# Pipelined Vector Computers

### Pipelined Computers



These machines can execute in parallel the various subfunctions of an operation in a manner similar to a factory assembly line.

## Pipelined Vector Computers

Although similar to pipelined scalar or superscalar computers, a pipelined vector computer is distinguished by its ability to manipulate vector data structures.

Note that pipelined scalar and superscalar computers are not considered to be parallel computers although they use concurrency to increase performance.

# Vector Manipulation

A single vector instruction may initiate an operation (e.g. FP addition) on two vectors stored in vector registers to produce a result which may be stored in a new vector register.

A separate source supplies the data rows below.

(** Rule induction for the loop, with the proof that it ends. *)
Lemma drain_ind (P : list string → list string → gmap string Z → Prop) fuel order ready remaining :
  (∀ order id ready remaining, P order (id :: ready) remaining → queue_inv order (id :: ready) remaining →
     let s := fold_left release (sort_strings (default [] (dependents !! id))) (ready, remaining) in
     P (order ++ [id]) s.1 s.2) →
  P order ready remaining → queue_inv order ready remaining → (length nodes < fuel + length order)%nat →
  ∃ order' remaining', drain fuel dependents ready remaining order = Some (order', remaining')
    ∧ queue_inv order' [] remaining' ∧ P order' [] remaining'.
Proof.
  intros Hstep. revert order ready remaining. induction fuel as [|fuel IH]; intros order ready remaining HP Hq Hf.
  - exfalso. destruct Hq as [Hnd Hiff Hdom]. apply NoDup_app in Hnd as (Hnd & _ & _).
    assert (length order <= length (node_ids nodes))%nat as Hl.
    { apply submseteq_length, NoDup_submseteq; [done|]. intros k Hk. apply Hdom.
      destruct (proj1 (Hiff k)) as (r & Hr & _); [rewrite elem_of_app; by left|]. eauto. }
    unfold node_ids in Hl. rewrite length_fmap in Hl. simpl in Hf. lia.
  - simpl. destruct ready as [|id ready]; [by eauto|].
    assert (queue_inv (order ++ [id]) ready remaining) as Hq'.
    { destruct Hq as [Hnd Hiff Hdom]. split; [|intros k|done]; rewrite <- app_assoc; [done|apply Hiff]. }
    apply (releases_inv _ _ _ (sort_strings (default [] (dependents !! id)))) in Hq'.
    2:{ intros d. rewrite elem_of_sort_strings. apply count_nodes_dependents_ids. }
    pose proof (Hstep _ _ _ _ HP Hq) as HP'. simpl in HP'.
    destruct (fold_left release _ _) as [ready' remaining']. simpl in *.
    apply IH; [done|done|]. rewrite length_app. simpl. lia.
Qed.

(* ---------------------------------------------------------------- *)
(** ** With distinct identities *)

Hypothesis Hnodup : NoDup (node_ids nodes).
Set Default Proof Using "All".

Definition waiting (order : list string) (u : A) : list string :=
  filter (λ d, d ∉ order) (node_deps u).

(** What is left to wait for is the dependencies not taken yet, plus the
    releases still to be made by the node just taken. *)
Definition counts (order pending : list string) (remaining : gmap string Z) : Prop :=
  ∀ u, u ∈ nodes →
    remaining !! (node_id u) = Some (Z.of_nat (length (waiting order u)) + occ (node_id u) pending)%Z.

(** Every node taken comes after its dependencies. *)
Definition ordered (order : list string) : Prop :=
  ∀ l1 l2 u, u ∈ nodes → order = l1 ++ (node_id u) :: l2 → ∀ d, d ∈ (node_deps u) → d ∈ l1.

Lemma release_counts order d pending ready remaining :
  d ∈ node_ids nodes → counts order (d :: pending) remaining → counts order pending (release (ready, remaining) d).2.
Proof.
  intros (v & -> & Hv)%list_elem_of_fmap Hc u Hu. unfold release. rewrite (Hc v Hv). simpl. rewrite lookup_insert.
  case_decide as He.
  - rewrite (node_ids_inj nodes v u) by done. rewrite occ_cons, decide_True by done. f_equal. lia.
  - rewrite (Hc u Hu), occ_cons, decide_False by done. done.
Qed.

Lemma releases_counts order ds ready remaining :
  (∀ d, d ∈ ds → d ∈ node_ids nodes) → counts order ds remaining →
  counts order [] (fold_left release ds (ready, remaining)).2.
Proof.
  revert ready remaining; induction ds as [|d ds IH]; intros ready remaining Hds Hc; cbn [fold_left]; [done|].
  pose proof (release_counts order d ds ready remaining ltac:(apply Hds; constructor) Hc) as Hc'.
  destruct (release (ready, remaining) d) as [ready' remaining']. simpl in Hc'.
  apply IH; [|done]. intros x Hx. apply Hds. by constructor.
Qed.

Lemma waiting_snoc order x u :
  x ∉ order → Z.of_nat (length (waiting order u))
    = (Z.of_nat (length (waiting (order ++ [x]) u)) + occ x (node_deps u))%Z.
Proof.
  intros Hx. unfold waiting, occ. induction (node_deps u) as [|d l IH]; [done|].
  rewrite !filter_cons. destruct (decide (d = x)) as [->|Hne].
  - rewrite (decide_True (P := x ∉ order)) by done. rewrite (decide_False (P := x ∉ order ++ [x])) by set_solver.
    simpl. lia.
  - destruct (decide (d ∈ order)) as [Hin|Hni].
    + rewrite (decide_False (P := d ∉ order)) by tauto. rewrite (decide_False (P := d ∉ order ++ [x])) by set_solver. lia.
    + rewrite (decide_True (P := d ∉ order)) by done. rewrite (decide_True (P := d ∉ order ++ [x])) by set_solver.
      simpl. lia.
Qed.

Lemma take_counts order id ready remaining :
  queue_inv order (id :: ready) remaining → counts order [] remaining →
  counts (order ++ [id]) (sort_strings (default [] (dependents !! id))) remaining.
Proof.
  intros [Hnd _ _] Hc u Hu. rewrite (Hc u Hu). f_equal. rewrite (waiting_snoc order id).
  - rewrite occ_nil. rewrite (occ_perm _ _ _ (sort_strings_perm _)).
    unfold dependents. rewrite count_nodes_dependents by done. lia.
  - intros Hin. apply NoDup_app in Hnd as (_ & Hdis & _). eapply Hdis; [done|constructor].
Qed.

Lemma take_ordered order id ready remaining :
  queue_inv order (id :: ready) remaining → counts order [] remaining → ordered order → ordered (order ++ [id]).
Proof.
  intros [Hnd Hiff _] Hc Ho l1 l2 u Hu He d Hd.
  destruct l2 as [|y l2] using rev_ind.
  - apply app_inj_tail in He as [-> ->].
    destruct (proj1 (Hiff (node_id u))) as (r & Hr & Hle); [set_solver|].
    rewrite (Hc u Hu) in Hr. injection Hr as <-. rewrite occ_nil in Hle.
    destruct (decide (d ∈ l1)) as [|Hni]; [done|]. exfalso.
    assert (d ∈ waiting l1 u) as Hw by (unfold waiting; rewrite list_elem_of_filter; done).
    destruct (waiting l1 u); [by apply not_elem_of_nil in Hw|simpl in Hle; lia].
  - clear IHl2. rewrite app_comm_cons, app_assoc in He. apply app_inj_tail in He as [-> _]. by eapply Ho.
Qed.

Lemma drained fuel ready remaining :
  queue_inv [] ready remaining → counts [] [] remaining → (length nodes < fuel)%nat →
  ∃ order remaining', drain fuel dependents ready remaining [] = Some (order, remaining')
    ∧ queue_inv order [] remaining' ∧ counts order [] remaining' ∧ ordered order.
Proof.
  intros Hq Hc Hf.
  apply (drain_ind (λ order _ remaining, counts order [] remaining ∧ ordered order)); [|split; [done|]|done|simpl; lia].
  - intros order id ready' remaining' [Hc1 Ho1] Hq1. simpl. split.
    + eapply releases_counts; [|by eapply take_counts].
      intros d. rewrite elem_of_sort_strings. apply count_nodes_dependents_ids.
    + by eapply take_ordered.
  - intros l1 l2 u _ Hx. by destruct l1.
Qed.
End drain.

(* ------------------------------------------------------------------ *)
(** * The topological order *)

(** Every dependency names a node, and the dependencies can be ranked. *)
Definition ranked (nodes : list A) : Prop :=
  ∃ rank : string → nat, ∀ u d, u ∈ nodes → d ∈ node_deps u →
    d ∈ node_ids nodes ∧ (rank d < rank (node_id u))%nat.

Lemma elem_of_initial_ready nodes k : k ∈ initial_ready nodes ↔ (count_nodes nodes).1 !! k = Some 0%Z.
Proof.
  unfold initial_ready. rewrite elem_of_sort_strings, list_elem_of_fmap. setoid_rewrite list_elem_of_filter. split.
  - intros ([k' r] & -> & Hr & Hin%elem_of_range). simpl in *. by subst.
  - intros Hk. exists (k, 0%Z). by rewrite elem_of_range.
Qed.

Lemma initial_inv nodes : queue_inv nodes [] (initial_ready nodes) (count_nodes nodes).1.
Proof.
  split; simpl.
  - unfold initial_ready. rewrite sort_strings_perm.
    refine (sublist_NoDup _ _ _ (fmap_sublist fst _ _ (sublist_filter _ _))).
    apply (range_keys_NoDup (count_nodes nodes).1).
  - intros k. rewrite elem_of_initial_ready. split; [intros Hk; by exists 0%Z|].
    intros (r & Hr & Hle). pose proof (count_nodes_nonneg _ _ _ Hr). rewrite Hr. f_equal. lia.
  - apply count_nodes_dom.
Qed.

Lemma waiting_nil u : waiting [] u = node_deps u.
Proof. apply list_filter_all. intros d _. apply not_elem_of_nil. Qed.

Lemma initial_counts nodes : NoDup (node_ids nodes) → counts nodes [] [] (count_nodes nodes).1.
Proof.
  intros Hnd u Hu. rewrite count_nodes_lookup by done. by rewrite waiting_nil, occ_nil, Z.add_0_r.
Qed.

Lemma kahn_total nodes : ∃ order remaining, kahn nodes = Some (order, remaining) ∧ queue_inv nodes order [] remaining.
Proof.
  destruct (drain_ind nodes (λ _ _ _, True) (S (length nodes)) [] (initial_ready nodes) (count_nodes nodes).1)
    as (order & remaining & Hk & Hq & _); [done|done|apply initial_inv|simpl; lia|]. eauto.
Qed.

(** An order of full length lists every node once; repeated identities make
    it shorter. *)
Lemma kahn_perm nodes order remaining :
  kahn nodes = Some (order, remaining) → length order = length nodes →
  NoDup (node_ids nodes) ∧ order ≡ₚ node_ids nodes.
Proof.
  intros Hk Hl. destruct (kahn_total nodes) as (o & r & Hk' & [Hnd Hiff Hdom]).
  rewrite Hk in Hk'. injection Hk' as <- <-. rewrite app_nil_r in Hnd.
  assert (order ⊆+ node_ids nodes) as Hsub.
  { apply NoDup_submseteq; [done|]. intros k Hk2. apply Hdom.
    destruct (proj1 (Hiff k)) as (r & Hr & _); [by rewrite app_nil_r|]. eauto. }
  assert (order ≡ₚ node_ids nodes) as Hp
    by (apply submseteq_length_Permutation; [done|unfold node_ids; rewrite length_fmap; lia]).
  split; [by rewrite <- Hp|done].
Qed.

(** With distinct identities: every node taken comes after its
    dependencies, and those left still wait for one that is not taken. *)
Lemma kahn_ordered nodes order remaining :
  NoDup (node_ids nodes) → kahn nodes = Some (order, remaining) →
  ordered nodes order ∧ NoDup order
  ∧ (∀ k, k ∈ order → k ∈ node_ids nodes)
  ∧ ∀ u, u ∈ nodes → (node_id u ∈ order ↔ waiting order u = [])
      ∧ remaining !! node_id u = Some (Z.of_nat (length (waiting order u))).
Proof.
  intros Hnd Hk.
  destruct (drained nodes Hnd (S (length nodes)) (initial_ready nodes) (count_nodes nodes).1)
    as (o & r & Hk' & [Hndo Hiff Hdom] & Hc & Ho); [apply initial_inv|by apply initial_counts|lia|].
  unfold kahn in Hk. rewrite Hk in Hk'. injection Hk' as <- <-. rewrite app_nil_r in Hndo.
  assert (∀ k, k ∈ order ↔ ∃ r, remaining !! k = Some r ∧ (r <= 0)%Z) as Hin by (intros k; by rewrite <- Hiff, app_nil_r).
  split_and!; [done|done|intros k (r & Hr & _)%Hin; apply Hdom; eauto|]. intros u Hu.
  pose proof (Hc u Hu) as Hr. rewrite occ_nil, Z.add_0_r in Hr. split; [|done]. rewrite Hin, Hr. split.
  - intros (r & [= <-] & Hle). destruct (waiting order u); [done|simpl in Hle; lia].
  - intros ->. by exists 0%Z.
Qed.

(** The position of a node in the order ranks it. *)
Lemma ordered_ranked nodes order :
  NoDup (node_ids nodes) → order ≡ₚ node_ids nodes → ordered nodes order → ranked nodes.
Proof.
  intros Hnd Hp Ho.
  exists (λ k, default 0%nat (fst <$> list_find (λ x, x = k) order)). intros u d Hu Hd.
  assert (node_id u ∈ order) as (l1 & l2 & Hsplit)%list_elem_of_split by (rewrite Hp; by apply list_elem_of_fmap_2).
  pose proof (Ho l1 l2 u Hu Hsplit d Hd) as Hin.
  assert (d ∈ order) as Hdo by (rewrite Hsplit; set_solver).
  split; [by rewrite <- Hp|].
  assert (NoDup order) as Hndo by (by rewrite Hp).
  assert (∀ x i, order !! i = Some x → list_find (λ y, y = x) order = Some (i, x)) as Hfind.
  { intros x i Hi. apply list_find_Some. split_and!; [done|done|]. intros j y Hj Hlt ->.
    assert (j = i) by (eapply NoDup_lookup; done). lia. }
  apply list_elem_of_lookup in Hin as [i Hi].
  assert (order !! i = Some d) as Hi' by (rewrite Hsplit; by apply lookup_app_l_Some).
  assert (order !! length l1 = Some (node_id u)) as Hu' by (rewrite Hsplit; by apply list_lookup_middle).
  rewrite (Hfind _ _ Hi'), (Hfind _ _ Hu'). simpl. by apply lookup_lt_Some in Hi.
Qed.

- In each cycle a new pair of scalar operands will be presented to the pipeline.
- After an initial delay (determined by the pipeline length), results will be produced at a rate of one per cycle.

### Cray X-MP (1982)



### Main processor unit (4 processor machine):

• Performance: 200 Mflops/s (approx.)

• Height: 2m

• Diameter: 1.5m

• Weight: 5 Mg

### Support:

• 175 kVA generator

• Freon Cooling

We shall consider the single processor CRAY X-MP/12.

#### Cray X-MP/12



# Uniprocessor Cray X-MP

- A Supercomputer Speed at all costs
- 8 vector registers
  - 64 words per vector
  - 64 bits per word.
- Multiple pipes
  - Vector pipes (inc. shared FP pipes)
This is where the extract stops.